(* ===== verification/GenerationSample.v ===== *)
(** * Concrete generations

    Scripts of runs, answers and crashes on a new session: the witnesses of the theorems about
    generations and their recovery, and what the code does that its comments do not say. *)
From S2P Require Import Prelude JsMap JsString Json AgentData SessionState SessionQueries Session SessionJobs Retry Generation GenerationProps.
From S2P Require Import GenerationRuns OperationBoundary.

Module GenerationSample.
Import AgentData SessionState Storage SessionStateProps Session SessionJobs Generation GenerationProps GenerationRuns GenerationSettle OperationBoundary BoundaryProps.

Definition main : jsstr := js "main".
Definition op : jsstr := js "op".
Definition configuration (maxRetries : Z) (cap : option Z) : GenerationConfiguration :=
  generationConfiguration (js "provider") (js "model") (js "off") None (mkRetry true maxRetries 1000 cap).
Definition request (maxRetries : Z) (cap : option Z) : GenerationRequest := mkRequest op None None [] (configuration maxRetries cap).
Definition answer (stopReason : StopReason) (error : option string) (deferred : option Json.json) : AssistantMessage :=
  mkAssistant [] (js "provider") (js "model") (mkUsage 1 1 0 0 2 (NInt 0)) stopReason deferred (js <$> error) Json.j_null.
Definition done_ : AssistantMessage := answer stop_stop None None.
Definition overloaded : AssistantMessage := answer stop_error (Some "overloaded") None.
Definition deferred : AssistantMessage := answer stop_deferred None (Some (Json.j_object [(js "id", Json.j_string (js "job"))])).

(** ** Scripts

    A step of a script works on the newest state of the lane; the identifiers it draws are named after [n]. *)

Inductive act := start_ (r : GenerationRequest) | run_ (p : nat) (n : string) (now : Z) | go_ (p : nat) | answer_ (p : nat) (m : AssistantMessage) (now : Z) | crash_.
Definition newest (w : World) : option (Rec GenerationState) := last (lane_generations main (session w)).
Definition call_of (a : act) (w : World) : option call :=
  match a with
  | start_ r => Some (c_start r (js "response") (js "usage") (js "generation") 0)
  | run_ p n now => if bool_decide (is_Some (procs w !! p)) then None
                    else (λ st, c_run p st (js (n ++ "-response")) (js (n ++ "-usage")) now) <$> newest w
  | go_ p => Some (c_continue p false 0)
  | answer_ p m now => Some (c_answered p m now)
  | crash_ => Some c_crash
  end.
Definition act_on (w : World) (a : act) : World := match call_of a w with Some c => step main w c | None => w end.
Definition fresh_world : World := mkWorld (newState [main]) ∅ [].
Definition after (l : list act) : World := foldl act_on fresh_world l.

Lemma act_reachable w a : reachable main w → reachable main (act_on w a).
Proof.
  intros R. unfold act_on. destruct (call_of a w) as [c|] eqn:E; [|done]. apply reach_step; [done|].
  destruct a as [r|p n now|p|p m now|]; cbn in E; try (injection E as <-; exact I).
  case_bool_decide as Hp; [done|]. destruct (newest w) as [st|] eqn:En; [|done]. injection E as <-. split.
  - by apply ToolExecution.ToolExecutionProps.last_elem.
  - by apply eq_None_not_Some.
Qed.
Lemma generations_reachable l : reachable main (after l).
Proof.
  unfold after. assert (R : reachable main fresh_world) by (apply reach_new; [apply stored_new | done]). revert R. generalize fresh_world.
  induction l as [|a l IH]; intros w R; [done|]. apply IH. by apply act_reachable.
Qed.

Definition no_state : Rec GenerationState := mkRec [] 0 [] 0 (mkGeneration [] [] gen_intent 0 [] [] (configuration 0 None) None None None).
Definition newest_of (l : list act) : Rec GenerationState := default no_state (newest (after l)).

(** ** Witnesses *)

Definition interrupted : list act := [start_ (request 2 None); run_ 0 "a" 5; go_ 0; crash_; run_ 1 "b" 6; go_ 1].
Definition retried : list act :=
  [start_ (request 1 None); run_ 0 "a" 5; go_ 0; answer_ 0 overloaded 10; run_ 1 "b" 2000; go_ 1; answer_ 1 overloaded 2010].

Lemma provider_calls_are_counted_witness : let w := after interrupted in
  (λ r, g_attempt (r_body r)) <$> calls w = [1; 2] ∧
  Forall (λ e, e ∈ lane_generations main (session w) ∧ g_status (r_body e) = gen_effect_pending) (calls w) ∧ NoDup (r_id <$> calls w) ∧
  ∀ a b, a ∈ calls w → b ∈ calls w → g_runId (r_body a) = g_runId (r_body b) → g_attempt (r_body a) = g_attempt (r_body b) → a = b.
Proof.
  cbv zeta. split; [vm_compute; reflexivity|]. exact (provider_calls_are_counted main (after interrupted) (generations_reachable interrupted)).
Defined.

Lemma newest_in l : is_Some (newest (after l)) → newest_of l ∈ lane_generations main (session (after l)).
Proof. intros [r Hr]. unfold newest_of. rewrite Hr. by apply ToolExecution.ToolExecutionProps.last_elem. Qed.

Lemma retries_stay_within_budget_witness : let w := after retried in
  g_status (r_body (newest_of retried)) = gen_settled ∧
  zlen (filter (λ x, g_runId (r_body x) = g_runId (r_body (newest_of retried)) ∧ g_status (r_body x) = gen_retry_wait) (lane_generations main (session w))) <= 1.
Proof.
  cbv zeta. split; [vm_compute; reflexivity|].
  pose proof (retries_stay_within_budget main (after retried) (newest_of retried) (generations_reachable retried)
    (newest_in retried ltac:(eexists; vm_compute; reflexivity))) as H. cbv zeta in H.
  replace (gc_retryPolicy (g_configuration (r_body (newest_of retried)))) with (mkRetry true 1 1000 None) in H by (vm_compute; reflexivity). exact H.
Defined.

Definition awaiting : list act := [start_ (request 2 None); run_ 0 "a" 5; go_ 0].

Lemma awaiting_fresh : fresh_ids (newest_of awaiting) (session (after awaiting)).
Proof. intros st Hst. destruct st; try done; split; apply (bool_decide_unpack _); vm_compute; exact I. Qed.
Lemma awaiting_lane : in_lane main None (session (after awaiting)).
Proof. split; [apply (generation_ok_wf main), (generation_runs_ok main), generations_reachable | vm_compute; reflexivity]. Qed.

Lemma response_settles_generation_witness : let w := after awaiting in
  (settle main (newest_of awaiting) done_ 7 w).2 = Ok (w_completed done_) ∧
  ∃ a next finish, (settle main (newest_of awaiting) done_ 7 w).2 = Ok a ∧ answer_means (newest_of awaiting) done_ 7 a (n_body next) finish ∧
    committed (session w) (session (settle main (newest_of awaiting) done_ 7 w).1) main None 7
      (mkCommitGeneration main (r_id (newest_of awaiting), gen_effect_pending) (messageEntry done_ (g_responseEntryId (r_body (newest_of awaiting))))
         (usageRecord (newest_of awaiting) done_) next ((λ o, finishedRecord (newest_of awaiting) o (Some done_)) <$> finish)).
Proof.
  cbv zeta. split; [vm_compute; reflexivity|].
  pose proof (response_settles_generation main None (newest_of awaiting) done_ 7 (after awaiting) awaiting_lane
    (newest_in awaiting ltac:(eexists; vm_compute; reflexivity)) ltac:(vm_compute; reflexivity) awaiting_fresh) as H.
  destruct (settle _ _ _ _ _) as [w' r]. destruct H as [H _]. apply H. vm_compute. reflexivity.
Defined.

Definition crashed : list act := [start_ (request 2 None); run_ 0 "a" 5; go_ 0; crash_].

Lemma crashed_lane : in_lane main None (session (after crashed)).
Proof. split; [apply (generation_ok_wf main), (generation_runs_ok main), generations_reachable | vm_compute; reflexivity]. Qed.

Lemma recovered_generation_runs_witness : let w := after crashed in
  recover main op (session w) = Ok (resume_generation (newest_of crashed)) ∧
  ∃ w' pending, run main 3 (newest_of crashed) (js "r2") (js "u2") 9 w = (w', None) ∧ procs w' !! 3%nat = Some (admitted pending) ∧
    lane_generations main (session w') = lane_generations main (session w) ++ [pending] ∧ g_runId (r_body pending) = op ∧ g_attempt (r_body pending) = 2.
Proof.
  cbv zeta. assert (E : recover main op (session (after crashed)) = Ok (resume_generation (newest_of crashed))) by (vm_compute; reflexivity).
  split; [exact E|].
  exact (recovered_generation_runs main (after crashed) op (newest_of crashed) None 3 (js "r2") (js "u2") 9 (generations_reachable crashed) E crashed_lane
    ltac:(apply (bool_decide_unpack _); vm_compute; exact I)).
Defined.

(** ** What the code does *)

(** The handle of a deferred response is not in the state that waits for it: it is answered to the caller, and lost when the
    process ends. *)
Theorem deferred_handle_is_lost : let w := after awaiting in let '(w', r) := settle main (newest_of awaiting) deferred 7 w in
  r = Ok (waiting_deferred (am_deferred deferred)) ∧ am_deferred deferred ≠ None ∧
  option_map (λ g, (g_status (r_body g), g_deferred (r_body g))) (newest w') = Some (gen_deferred, None).
Proof. vm_compute. split_and!; done. Qed.

(** Running a state that is settled calls the provider again, for an operation that is over, and stores a second end of it. *)
Theorem settled_generation_calls_again : let w := after (awaiting ++ [answer_ 0 done_ 7; run_ 1 "b" 8; go_ 1]) in
  (λ r, g_attempt (r_body r)) <$> calls w = [1; 2] ∧ observe main op (session w) = Ok (ob_terminal op (mkOperationResult op ts_completed o_completed 7)) ∧
  length (finishes_of main op (session (after (awaiting ++ [answer_ 0 done_ 7; run_ 1 "b" 8; go_ 1; answer_ 1 done_ 9])))) = 2%nat.
Proof. vm_compute. split_and!; done. Qed.

(** The delay before a durable retry ignores the cap of the policy, which the retries within a call keep to. *)
Theorem durable_retry_ignores_cap : let p := mkRetry true 9 1000 (Some 5000) in
  let g := mkGeneration op [] gen_effect_pending 5 [] [] (mkConfiguration [] [] [] Json.j_null p) None None None in
  retryDelay g = 16000 ∧ Retry.retryDelayMs p 5 = 5000.
Proof. split; reflexivity. Qed.

(** Recovery resumes a tool that must not be replayed once it has stored a checkpoint. *)
Definition checkpointed_tool : M () :=
  append operation_started 0 (mkNew op main (mkStarted None (compaction_intent None (js "result"))));;
  append tool_execution_state 1 (mkNew (js "tool") main
    (mkToolState op (js "entry") 0 (js "call") (js "deploy") (js "invocation") (js "place") Json.j_null never x_checkpointed None None None));; mret ().
Theorem checkpointed_tool_is_resumed :
  match recover main op (checkpointed_tool (newState [main])).1 with
  | Ok (resume_tool t) => x_replay (r_body t) = never ∧ x_status (r_body t) = x_checkpointed
  | _ => False
  end.
Proof. vm_compute. done. Qed.

End GenerationSample.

### ASSIGNED TASK:
The range runs from the line above containing "match a with" to the line containing "intros R. unfold", inclusive. Restate those lines word for word and no others.

### WORKED SOLUTION:
  match a with
  | start_ r => Some (c_start r (js "response") (js "usage") (js "generation") 0)
  | run_ p n now => if bool_decide (is_Some (procs w !! p)) then None
                    else (λ st, c_run p st (js (n ++ "-response")) (js (n ++ "-usage")) now) <$> newest w
  | go_ p => Some (c_continue p false 0)
  | answer_ p m now => Some (c_answered p m now)
  | crash_ => Some c_crash
  end.
Definition act_on (w : World) (a : act) : World := match call_of a w with Some c => step main w c | None => w end.
Definition fresh_world : World := mkWorld (newState [main]) ∅ [].
Definition after (l : list act) : World := foldl act_on fresh_world l.

Lemma act_reachable w a : reachable main w → reachable main (act_on w a).
Proof.
  intros R. unfold act_on. destruct (call_of a w) as [c|] eqn:E; [|done]. apply reach_step; [done|].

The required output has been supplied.